### [Task objective]
Gather from the listing below each line that includes the word "whether", and copy it.
☆ ☆ ☆ ☆ ☆ ☆ ☆
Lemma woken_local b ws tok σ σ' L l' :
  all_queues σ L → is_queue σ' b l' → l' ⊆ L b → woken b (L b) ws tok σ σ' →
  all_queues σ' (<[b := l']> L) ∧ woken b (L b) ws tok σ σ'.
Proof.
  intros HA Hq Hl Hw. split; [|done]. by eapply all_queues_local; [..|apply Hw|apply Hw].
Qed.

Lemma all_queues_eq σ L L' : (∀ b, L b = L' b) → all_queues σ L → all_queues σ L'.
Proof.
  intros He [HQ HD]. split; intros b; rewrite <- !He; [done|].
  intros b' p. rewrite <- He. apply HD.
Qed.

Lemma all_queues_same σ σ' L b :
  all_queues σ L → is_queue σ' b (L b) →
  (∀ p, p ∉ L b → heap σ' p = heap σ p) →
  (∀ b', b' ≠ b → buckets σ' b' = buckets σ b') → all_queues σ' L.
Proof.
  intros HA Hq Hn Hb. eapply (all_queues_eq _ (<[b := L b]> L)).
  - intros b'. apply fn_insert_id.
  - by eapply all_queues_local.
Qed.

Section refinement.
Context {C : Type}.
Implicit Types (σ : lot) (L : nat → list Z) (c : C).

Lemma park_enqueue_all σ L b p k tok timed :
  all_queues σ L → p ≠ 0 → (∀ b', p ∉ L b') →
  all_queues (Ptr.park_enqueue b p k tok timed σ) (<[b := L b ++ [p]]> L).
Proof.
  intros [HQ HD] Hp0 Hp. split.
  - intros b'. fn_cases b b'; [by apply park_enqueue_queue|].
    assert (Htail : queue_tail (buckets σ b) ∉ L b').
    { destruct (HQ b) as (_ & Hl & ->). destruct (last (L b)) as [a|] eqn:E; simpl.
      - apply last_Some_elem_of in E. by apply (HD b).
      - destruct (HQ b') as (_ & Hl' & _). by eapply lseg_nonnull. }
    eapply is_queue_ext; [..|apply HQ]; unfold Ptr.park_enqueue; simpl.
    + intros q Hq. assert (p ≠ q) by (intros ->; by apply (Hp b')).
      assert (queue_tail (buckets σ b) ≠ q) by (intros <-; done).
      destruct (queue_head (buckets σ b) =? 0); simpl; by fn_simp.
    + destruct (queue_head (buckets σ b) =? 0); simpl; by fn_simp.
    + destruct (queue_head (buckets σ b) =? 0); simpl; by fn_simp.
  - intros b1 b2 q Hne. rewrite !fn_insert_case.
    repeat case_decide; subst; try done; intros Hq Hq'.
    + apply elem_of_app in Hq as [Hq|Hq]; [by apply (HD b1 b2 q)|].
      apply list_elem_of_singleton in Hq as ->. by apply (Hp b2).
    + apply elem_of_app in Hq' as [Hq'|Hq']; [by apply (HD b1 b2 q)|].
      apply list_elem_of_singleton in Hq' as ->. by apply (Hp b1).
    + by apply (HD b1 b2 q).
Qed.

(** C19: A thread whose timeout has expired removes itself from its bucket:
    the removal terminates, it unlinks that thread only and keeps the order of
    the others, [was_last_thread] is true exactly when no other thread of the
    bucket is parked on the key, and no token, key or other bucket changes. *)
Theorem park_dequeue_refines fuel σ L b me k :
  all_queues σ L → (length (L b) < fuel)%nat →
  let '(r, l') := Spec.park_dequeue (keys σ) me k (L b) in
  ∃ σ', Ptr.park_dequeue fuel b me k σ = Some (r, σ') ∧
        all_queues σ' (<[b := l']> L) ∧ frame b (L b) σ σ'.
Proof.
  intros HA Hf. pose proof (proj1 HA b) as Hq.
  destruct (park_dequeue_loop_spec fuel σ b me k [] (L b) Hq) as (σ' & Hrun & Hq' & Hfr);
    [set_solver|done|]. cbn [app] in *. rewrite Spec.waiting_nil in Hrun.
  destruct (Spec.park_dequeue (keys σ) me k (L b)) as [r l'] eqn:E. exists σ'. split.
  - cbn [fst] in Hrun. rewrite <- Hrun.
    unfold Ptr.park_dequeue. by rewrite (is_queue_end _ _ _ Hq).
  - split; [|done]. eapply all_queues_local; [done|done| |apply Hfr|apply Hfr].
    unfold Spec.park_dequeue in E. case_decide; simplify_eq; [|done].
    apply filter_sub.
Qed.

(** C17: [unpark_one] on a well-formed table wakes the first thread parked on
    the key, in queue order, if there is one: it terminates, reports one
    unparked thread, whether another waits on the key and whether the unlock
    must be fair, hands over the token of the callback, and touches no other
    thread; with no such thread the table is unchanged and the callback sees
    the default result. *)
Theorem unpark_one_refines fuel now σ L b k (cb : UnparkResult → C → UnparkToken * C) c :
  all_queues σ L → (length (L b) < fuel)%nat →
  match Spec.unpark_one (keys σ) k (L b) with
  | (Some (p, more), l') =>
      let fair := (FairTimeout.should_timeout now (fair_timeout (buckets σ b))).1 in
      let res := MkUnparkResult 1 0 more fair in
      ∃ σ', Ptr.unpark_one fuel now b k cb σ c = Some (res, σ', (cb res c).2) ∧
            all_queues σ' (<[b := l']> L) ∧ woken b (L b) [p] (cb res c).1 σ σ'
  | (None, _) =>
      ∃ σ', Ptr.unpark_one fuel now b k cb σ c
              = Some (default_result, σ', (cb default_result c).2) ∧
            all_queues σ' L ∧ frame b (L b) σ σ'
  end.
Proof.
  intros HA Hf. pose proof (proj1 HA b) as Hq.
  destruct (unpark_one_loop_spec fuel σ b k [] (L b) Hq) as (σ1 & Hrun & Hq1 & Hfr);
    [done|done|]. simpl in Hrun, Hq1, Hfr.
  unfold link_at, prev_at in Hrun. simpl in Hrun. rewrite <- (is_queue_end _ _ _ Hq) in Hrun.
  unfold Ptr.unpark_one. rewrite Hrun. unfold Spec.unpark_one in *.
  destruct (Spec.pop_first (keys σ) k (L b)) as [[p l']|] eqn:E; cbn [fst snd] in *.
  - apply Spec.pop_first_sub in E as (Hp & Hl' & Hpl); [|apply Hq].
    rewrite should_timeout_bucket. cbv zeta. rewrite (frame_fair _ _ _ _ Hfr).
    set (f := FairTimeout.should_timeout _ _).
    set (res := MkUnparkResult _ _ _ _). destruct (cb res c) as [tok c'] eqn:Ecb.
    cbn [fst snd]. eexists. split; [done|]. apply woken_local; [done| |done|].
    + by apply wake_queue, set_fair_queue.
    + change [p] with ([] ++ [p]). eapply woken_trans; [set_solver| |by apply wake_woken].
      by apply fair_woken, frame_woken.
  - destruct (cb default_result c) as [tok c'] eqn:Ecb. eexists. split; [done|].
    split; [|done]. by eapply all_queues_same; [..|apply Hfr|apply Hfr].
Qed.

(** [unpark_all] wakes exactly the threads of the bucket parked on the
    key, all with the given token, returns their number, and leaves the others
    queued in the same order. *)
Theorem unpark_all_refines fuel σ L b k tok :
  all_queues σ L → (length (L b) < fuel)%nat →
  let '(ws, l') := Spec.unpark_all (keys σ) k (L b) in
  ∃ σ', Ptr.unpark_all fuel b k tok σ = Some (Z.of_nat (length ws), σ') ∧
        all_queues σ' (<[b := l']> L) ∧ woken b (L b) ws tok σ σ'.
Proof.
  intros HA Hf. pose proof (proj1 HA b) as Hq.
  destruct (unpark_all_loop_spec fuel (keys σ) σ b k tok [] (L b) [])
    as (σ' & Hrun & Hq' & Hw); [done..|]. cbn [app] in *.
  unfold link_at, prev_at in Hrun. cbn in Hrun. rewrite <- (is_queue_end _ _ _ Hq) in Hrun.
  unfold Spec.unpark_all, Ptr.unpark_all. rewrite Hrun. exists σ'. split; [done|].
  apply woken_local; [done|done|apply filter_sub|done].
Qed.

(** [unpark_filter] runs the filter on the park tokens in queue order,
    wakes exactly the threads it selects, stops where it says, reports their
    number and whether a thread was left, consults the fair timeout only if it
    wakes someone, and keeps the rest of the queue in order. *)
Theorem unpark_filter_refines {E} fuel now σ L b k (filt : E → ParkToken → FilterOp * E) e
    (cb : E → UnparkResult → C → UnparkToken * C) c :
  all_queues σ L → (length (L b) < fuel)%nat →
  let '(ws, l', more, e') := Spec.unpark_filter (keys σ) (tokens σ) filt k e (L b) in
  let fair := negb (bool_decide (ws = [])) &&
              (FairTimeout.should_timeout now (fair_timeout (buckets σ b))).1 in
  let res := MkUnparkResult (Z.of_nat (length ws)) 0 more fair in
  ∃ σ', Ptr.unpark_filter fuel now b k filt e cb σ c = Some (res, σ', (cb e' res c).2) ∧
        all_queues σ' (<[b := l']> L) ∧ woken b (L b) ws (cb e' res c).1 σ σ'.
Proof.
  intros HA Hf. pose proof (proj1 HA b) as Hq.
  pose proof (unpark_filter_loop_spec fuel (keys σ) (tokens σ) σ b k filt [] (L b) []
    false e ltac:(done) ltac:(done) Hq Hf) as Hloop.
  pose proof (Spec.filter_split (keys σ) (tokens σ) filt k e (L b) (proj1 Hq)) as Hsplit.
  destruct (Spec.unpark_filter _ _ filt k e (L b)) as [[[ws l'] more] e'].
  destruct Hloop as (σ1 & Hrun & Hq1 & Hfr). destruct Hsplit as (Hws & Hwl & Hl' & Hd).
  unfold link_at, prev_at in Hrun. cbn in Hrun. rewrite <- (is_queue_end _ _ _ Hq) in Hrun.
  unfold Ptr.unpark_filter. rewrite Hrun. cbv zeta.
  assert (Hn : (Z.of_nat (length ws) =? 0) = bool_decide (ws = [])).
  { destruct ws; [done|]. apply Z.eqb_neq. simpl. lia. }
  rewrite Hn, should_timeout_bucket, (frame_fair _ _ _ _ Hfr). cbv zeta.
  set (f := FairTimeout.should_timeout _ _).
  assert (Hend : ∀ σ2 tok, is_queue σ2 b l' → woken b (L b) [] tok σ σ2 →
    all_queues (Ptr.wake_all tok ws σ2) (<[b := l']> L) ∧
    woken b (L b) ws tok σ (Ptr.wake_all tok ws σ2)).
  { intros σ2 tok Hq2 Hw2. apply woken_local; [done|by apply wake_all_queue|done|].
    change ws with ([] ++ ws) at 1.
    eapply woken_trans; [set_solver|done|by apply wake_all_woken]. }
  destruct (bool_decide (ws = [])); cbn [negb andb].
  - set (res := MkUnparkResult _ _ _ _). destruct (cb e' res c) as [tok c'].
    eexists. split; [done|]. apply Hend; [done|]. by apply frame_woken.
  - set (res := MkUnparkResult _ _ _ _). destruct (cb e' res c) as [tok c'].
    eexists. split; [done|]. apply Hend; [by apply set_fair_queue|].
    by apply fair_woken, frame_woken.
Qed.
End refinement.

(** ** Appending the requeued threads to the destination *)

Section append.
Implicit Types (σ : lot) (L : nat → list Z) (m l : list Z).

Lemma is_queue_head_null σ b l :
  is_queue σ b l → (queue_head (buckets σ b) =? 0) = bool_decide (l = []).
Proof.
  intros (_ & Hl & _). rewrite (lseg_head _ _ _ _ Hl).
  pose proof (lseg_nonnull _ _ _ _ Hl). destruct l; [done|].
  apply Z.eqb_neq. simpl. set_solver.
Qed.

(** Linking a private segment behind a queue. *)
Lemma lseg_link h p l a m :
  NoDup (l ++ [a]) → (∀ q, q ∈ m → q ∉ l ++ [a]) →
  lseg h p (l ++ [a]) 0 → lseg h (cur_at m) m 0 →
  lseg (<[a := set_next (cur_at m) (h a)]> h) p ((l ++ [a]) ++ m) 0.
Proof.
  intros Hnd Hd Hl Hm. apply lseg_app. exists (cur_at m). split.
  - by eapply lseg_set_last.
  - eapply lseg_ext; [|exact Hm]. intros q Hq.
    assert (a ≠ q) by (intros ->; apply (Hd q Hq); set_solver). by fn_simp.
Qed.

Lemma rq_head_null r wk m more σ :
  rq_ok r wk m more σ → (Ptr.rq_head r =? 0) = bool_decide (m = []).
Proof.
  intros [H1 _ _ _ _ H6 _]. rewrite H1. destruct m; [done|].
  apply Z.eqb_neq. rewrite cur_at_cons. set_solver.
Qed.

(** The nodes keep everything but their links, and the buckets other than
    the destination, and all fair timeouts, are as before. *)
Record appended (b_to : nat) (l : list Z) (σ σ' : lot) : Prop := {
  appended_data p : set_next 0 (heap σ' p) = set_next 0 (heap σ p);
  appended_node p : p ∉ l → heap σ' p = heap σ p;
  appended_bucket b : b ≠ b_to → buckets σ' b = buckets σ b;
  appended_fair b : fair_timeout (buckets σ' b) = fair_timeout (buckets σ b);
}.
☆ ☆ ☆ ☆ ☆ ☆ ☆
### [Solution to this problem]
    unparked thread, whether another waits on the key and whether the unlock
    number and whether a thread was left, consults the fair timeout only if it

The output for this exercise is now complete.